Once the line with "yields (join_body env" is found, return it along with every line after it, exactly, through the end of the material.

■ ■ ■

Lemma join_new_spec i fl s t :
  base s -> engaged (history s) = None -> current s = Some t -> tmxid (info t) = tmxid i -> needs_end env t = true ->
  runs (join_new env rmgr tm i fl) s (fun p s' => joined p s').
Proof.
  intros Hb He Hc Hx Hn. unfold join_new. cbv zeta.
  apply runs_bind. eapply runs_mono; [apply tm_call_spec|]. cbn beta. intros f s1 (Ha & _). specialize (Ha ltac:(done)).
  assert (Hb1 : base s1) by (by eapply base_aside). assert (He1 : engaged (history s1) = None) by (by eapply aside_engaged).
  assert (Hno : forall k, runs (mret (M:=M) (EXFAIL, k)) s1 (fun p s' => joined p s')) by (intros; by apply runs_ret).
  destruct f as [f|]; [|apply Hno]. destruct (r_flags f) as [tmflags|]; [|apply Hno].
  destruct (if has_flag tmflags TMFLAGS_RMIDKNOWN then _ else _) as [b|]; [|apply Hno].
  assert (Hc1 : current s1 = Some t) by (by rewrite (aside_current _ _ Ha)). destruct (base_some s1 t Hb1 Hc1) as (_ & _ & Hr).
  apply runs_bind. eapply runs_mono; [by apply (txinfo_set_spec _ _ _ Hb1 Hc1)|]. cbn beta. intros _ s2 (Hb2 & Hc2 & Hh2).
  assert (He2 : engaged (history s2) = None) by (by rewrite Hh2).
  assert (Hbr : branch env i b = branch env (info (set_btid b t)) (btid (set_btid b t))) by (unfold branch; cbn; by rewrite Hx).
  assert (Hn2 : needs_end env (set_btid b t) = true) by exact Hn.
  apply runs_bind.
  match goal with |- runs ?m s2 _ => assert (Hj : runs m s2 (fun p s' => joined p s')) end.
  { destruct (dynamic_reg env) eqn:Ed; [apply runs_ret; split; [by apply base_idle|by exists (set_btid b t)]|].
    destruct (has_flag _ _).
    - apply runs_bind. eapply runs_mono; [apply join_start_spec; [done|done|by rewrite Hc2]|]. cbn beta. intros r3 s3 H3.
      apply runs_ret. rewrite Hbr in H3. by eapply started_joined.
    - eapply runs_mono; [apply start_or_join_spec; [done|done|by rewrite Hc2]|]. cbn beta. intros p3 s3 H3.
      rewrite Hbr in H3. by eapply started_joined. }
  eapply runs_mono; [exact Hj|]. cbn beta. intros [r3 known] s3 Hj3. unfold joined in Hj3. cbn [fst] in Hj3.
  destruct (r3 =? XA_OK) eqn:E3; cbn [negb]; [by apply set_known_joined|]. apply runs_ret. unfold joined. cbn [fst]. by rewrite E3.
Qed.

Lemma join_common_spec i fl s t :
  base s -> engaged (history s) = None -> current s = Some t -> tmxid (info t) = tmxid i -> needs_end env t = true ->
  runs (join_common env rmgr tm i fl) s (fun p s' => joined p s').
Proof.
  intros Hb He Hc Hx Hn. unfold join_common. destruct (negb _ && _); [|by eapply join_new_spec].
  destruct (base_some s t Hb Hc) as (_ & _ & Hr).
  apply runs_bind. eapply runs_mono; [by apply (txinfo_set_spec _ _ _ Hb Hc)|]. cbn beta. intros _ s2 (Hb2 & Hc2 & Hh2).
  assert (He2 : engaged (history s2) = None) by (by rewrite Hh2).
  destruct (dynamic_reg env && _); [apply runs_ret; split; [by apply base_idle|by exists (set_btid 0 t)]|].
  apply runs_bind. eapply runs_mono; [apply join_start_spec; [done|done|by rewrite Hc2]|]. cbn beta. intros r3 s3 H3. apply runs_ret.
  assert (Hbr : branch env i 0 = branch env (info (set_btid 0 t)) (btid (set_btid 0 t))) by (unfold branch; cbn; by rewrite Hx).
  rewrite Hbr in H3. by eapply started_joined.
Qed.

Lemma enter_spec i b fl s :
  base s -> current s = None -> room (tmknownrms i) ->
  runs (enter calloc i b fl) s (fun ok s' => base s' /\ history s' = history s /\
    (ok = true -> current s' = Some {| info := i; btid := b; tranid_flags := fl; call_cds := []; conv_cds := [] |})).
Proof.
  intros Hb Hc Hr. unfold enter. apply runs_bind. eapply runs_mono; [by apply set_curtx_spec|].
  cbn beta. intros ok s1 (Hb1 & Hh1 & Hc1). destruct ok; [|by apply runs_ret].
  apply runs_bind. eapply runs_mono; [by apply (txinfo_set_spec _ _ _ Hb1 Hc1)|]. cbn beta. intros _ s2 (Hb2 & Hc2 & Hh2).
  apply runs_ret. split_and!; [done|congruence|intros _; exact Hc2].
Qed.

(** What is left of a step that may have no result. *)
Definition yields {A} (m : M A) (s : xa_tls) (Q : A -> xa_tls -> Prop) : Prop :=
  match m s with Some (a, s') => Q a s' | None => True end.

Lemma runs_yields {A} (m : M A) s Q : runs m s Q -> yields m s Q.
Proof. unfold runs, yields. by destruct (m s) as [[]|]. Qed.

Lemma yields_bind {A B} (m : M A) (k : A -> M B) s Q : yields m s (fun a s' => yields (k a) s' Q) -> yields (m ≫= k) s Q.
Proof. unfold yields, mbind, M_bind. by destruct (m s) as [[a s']|]. Qed.

Lemma yields_mono {A} (m : M A) s (P Q : A -> xa_tls -> Prop) : yields m s P -> (forall a s', P a s' -> Q a s') -> yields m s Q.
Proof. unfold yields. destruct (m s) as [[a s']|]; auto. Qed.

Definition settled (p : Z * bool) (s' : xa_tls) : Prop := 
  base s' /\ ((p.1 =? XA_OK) = false -> engaged (history s') = None) /\ ((p.1 =? XA_OK) = true -> xa_inv s').

Lemma joined_settled p s' : joined p s' -> settled p s'.
Proof. unfold joined, settled. destruct (p.1 =? XA_OK); intros [H1 H2]; split_and!; try done. apply H1. Qed.

(** With dynamic registration a transaction is only remembered. *)
Lemma remember_spec i b fl attempts s :
  base s -> current s = None -> engaged (history s) = None -> room (tmknownrms i) ->
  runs (ok ← enter calloc i b fl;
        if negb ok then mret (EXFAIL, false) else '(r, _) ← retry_entry env rmgr tm true attempts; mret (M:=M) (r, false)) s
    (fun p s' => settled p s').
Proof.
  intros Hb Hc He Hr. apply runs_bind. eapply runs_mono; [by apply enter_spec|]. cbn beta. intros ok s1 (Hb1 & Hh1 & Hc1).
  assert (He1 : engaged (history s1) = None) by (by rewrite Hh1).
  destruct ok; cbn [negb]; [|apply runs_ret; split_and!; done].
  apply runs_bind. eapply runs_mono; [apply retry_entry_true_spec; [done|by rewrite Hc1|done]|].
  cbn beta. intros [r2 a2] s2 (Hb2 & He2 & _). apply runs_ret. split_and!; [done|done|]. intros _. by apply base_idle.
Qed.

(** The connection has to be opened again before there is a transaction; when that
    fails the code has none to abort. *)
Definition hazard (flags : Z) (s : xa_tls) : Prop :=
  dynamic_reg env = true /\ has_flag flags XA_TXINFO_AXREG_CLD = false /\ is_xa_conn_error s = true.

Lemma join_fail_none f s : current s = None -> ndrx_xa_join_fail tm f s = None.
Proof. intros Hc. unfold ndrx_xa_join_fail, txinfo_deref, txinfo, get, mbind, M_bind, mret, M_ret. by rewrite Hc. Qed.

Lemma retry_entry_none attempts s :
  base s -> current s = None ->
  yields (retry_entry env rmgr tm true attempts) s (fun p s' => aside s s').
Proof.
  intros Hb Hc. unfold retry_entry. apply yields_bind. cbn. apply yields_bind.
  eapply runs_yields, runs_mono; [apply entry_core_spec, Hb|]. cbn beta. intros [r1 a1] s1 (H1 & _ & _).
  destruct (r1 =? XA_OK) eqn:E1; [done|]. apply yields_bind, yields_bind, yields_bind. unfold yields at 1.
  by rewrite join_fail_none by (by rewrite (aside_current _ _ H1)).
Qed.

Lemma retry_entry_calm attempts s :
  is_xa_conn_error s = false -> retry_entry env rmgr tm true attempts s = Some ((XA_OK, attempts), s).
Proof. intros Hc. unfold retry_entry, retry_core, get, mbind, M_bind. rewrite Hc, andb_false_r. done. Qed.

Lemma join_entered_spec i b join_flag fl s :
  base s -> current s = None -> engaged (history s) = None -> room (tmknownrms i) ->
  negb (dynamic_reg env) || has_flag fl XA_TXINFO_AXREG_CLD = true ->
  runs (ok ← enter calloc i b fl; if ok : bool then join_common env rmgr tm i join_flag else mret (M:=M) (EXFAIL, false)) s
    (fun p s' => settled p s').
Proof.
  intros Hb Hc He Hr Hn. apply runs_bind. eapply runs_mono; [by apply enter_spec|]. cbn beta. intros ok s1 (Hb1 & Hh1 & Hc1).
  assert (He1 : engaged (history s1) = None) by (by rewrite Hh1).
  destruct ok; [|by apply runs_ret].
  eapply runs_mono; [by eapply join_common_spec; [done|done|apply Hc1|..]|]. cbn beta. intros p s2. apply joined_settled.
Qed.

Lemma join_body_runs i b join_flag fl s :
  base s -> current s = None -> engaged (history s) = None -> room (tmknownrms i) -> ~ hazard fl s ->
  runs (join_body env rmgr tm calloc i b false join_flag fl) s (fun p s' => settled p s').
Proof.
  intros Hb Hc He Hr Hh. unfold join_body. destruct (negb (dynamic_reg env) || _) eqn:Ed; [by apply join_entered_spec|].
  cbn [negb]. apply orb_false_iff in Ed as [Ed Ef]. apply negb_false_iff in Ed.
  destruct (is_xa_conn_error s) eqn:Ec; [by destruct Hh|].
  apply runs_bind. unfold runs at 1. rewrite (retry_entry_calm _ _ Ec). cbn [negb]. by apply remember_spec.
Qed.

Lemma join_body_yields i b join_flag fl s :
  base s -> current s = None -> engaged (history s) = None -> room (tmknownrms i) ->
  yields (join_body env rmgr tm calloc i b false join_flag fl) s (fun p s' => settled p s').
Proof.
  intros Hb Hc He Hr. unfold join_body. destruct (negb (dynamic_reg env) || _) eqn:Ed; [by apply runs_yields, join_entered_spec|].
  cbn [negb]. apply yields_bind. eapply yields_mono; [by apply retry_entry_none|]. cbn beta. intros [r1 a1] s1 H1.
  assert (Hb1 : base s1) by (by eapply base_aside). assert (He1 : engaged (history s1) = None) by (by eapply aside_engaged).
  destruct (r1 =? XA_OK) eqn:E1; cbn [negb].
  - apply runs_yields, remember_spec; [done|by rewrite (aside_current _ _ H1)|done|done].
  - unfold yields. cbn. split_and!; [done|done|]. cbn. by rewrite E1.
Qed.

Lemma settled_inv p s : settled p s -> runs (if p.1 =? XA_OK then mret tt else atmi_xa_reset_curtx) s (fun _ s' => xa_inv s').
Proof.
  intros (Hb & He & Hi). destruct (p.1 =? XA_OK); [by apply runs_ret, Hi|].
  eapply runs_mono; [apply reset_inv; auto|]. cbn beta. by intros _ s' (H & _).
Qed.

Lemma join_or_new_runs i b join_flag fl s :
  xa_inv s -> current s = None -> room (tmknownrms i) -> ~ hazard fl s ->
  runs (_tp_srv_join_or_new env rmgr tm calloc i b false join_flag fl) s (fun _ s' => xa_inv s').
Proof.
  intros Hi Hc Hr Hh. unfold _tp_srv_join_or_new. apply runs_bind.
  eapply runs_mono; [apply join_body_runs; [apply Hi|done|by apply inv_idle_none|done|done]|].
  cbn beta. intros [r k] s1 H1. apply runs_bind. eapply runs_mono; [exact (settled_inv _ _ H1)|]. cbn beta. intros _ s2 H2. by apply runs_ret.
Qed.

■ ■ ■

§ **Answer section**
  yields (join_body env rmgr tm calloc i b false join_flag fl) s (fun p s' => settled p s').
Proof.
  intros Hb Hc He Hr. unfold join_body. destruct (negb (dynamic_reg env) || _) eqn:Ed; [by apply runs_yields, join_entered_spec|].
  cbn [negb]. apply yields_bind. eapply yields_mono; [by apply retry_entry_none|]. cbn beta. intros [r1 a1] s1 H1.
  assert (Hb1 : base s1) by (by eapply base_aside). assert (He1 : engaged (history s1) = None) by (by eapply aside_engaged).
  destruct (r1 =? XA_OK) eqn:E1; cbn [negb].
  - apply runs_yields, remember_spec; [done|by rewrite (aside_current _ _ H1)|done|done].
  - unfold yields. cbn. split_and!; [done|done|]. cbn. by rewrite E1.
Qed.

Lemma settled_inv p s : settled p s -> runs (if p.1 =? XA_OK then mret tt else atmi_xa_reset_curtx) s (fun _ s' => xa_inv s').
Proof.
  intros (Hb & He & Hi). destruct (p.1 =? XA_OK); [by apply runs_ret, Hi|].
  eapply runs_mono; [apply reset_inv; auto|]. cbn beta. by intros _ s' (H & _).
Qed.

Lemma join_or_new_runs i b join_flag fl s :
  xa_inv s -> current s = None -> room (tmknownrms i) -> ~ hazard fl s ->
  runs (_tp_srv_join_or_new env rmgr tm calloc i b false join_flag fl) s (fun _ s' => xa_inv s').
Proof.
  intros Hi Hc Hr Hh. unfold _tp_srv_join_or_new. apply runs_bind.
  eapply runs_mono; [apply join_body_runs; [apply Hi|done|by apply inv_idle_none|done|done]|].
  cbn beta. intros [r k] s1 H1. apply runs_bind. eapply runs_mono; [exact (settled_inv _ _ H1)|]. cbn beta. intros _ s2 H2. by apply runs_ret.
Qed.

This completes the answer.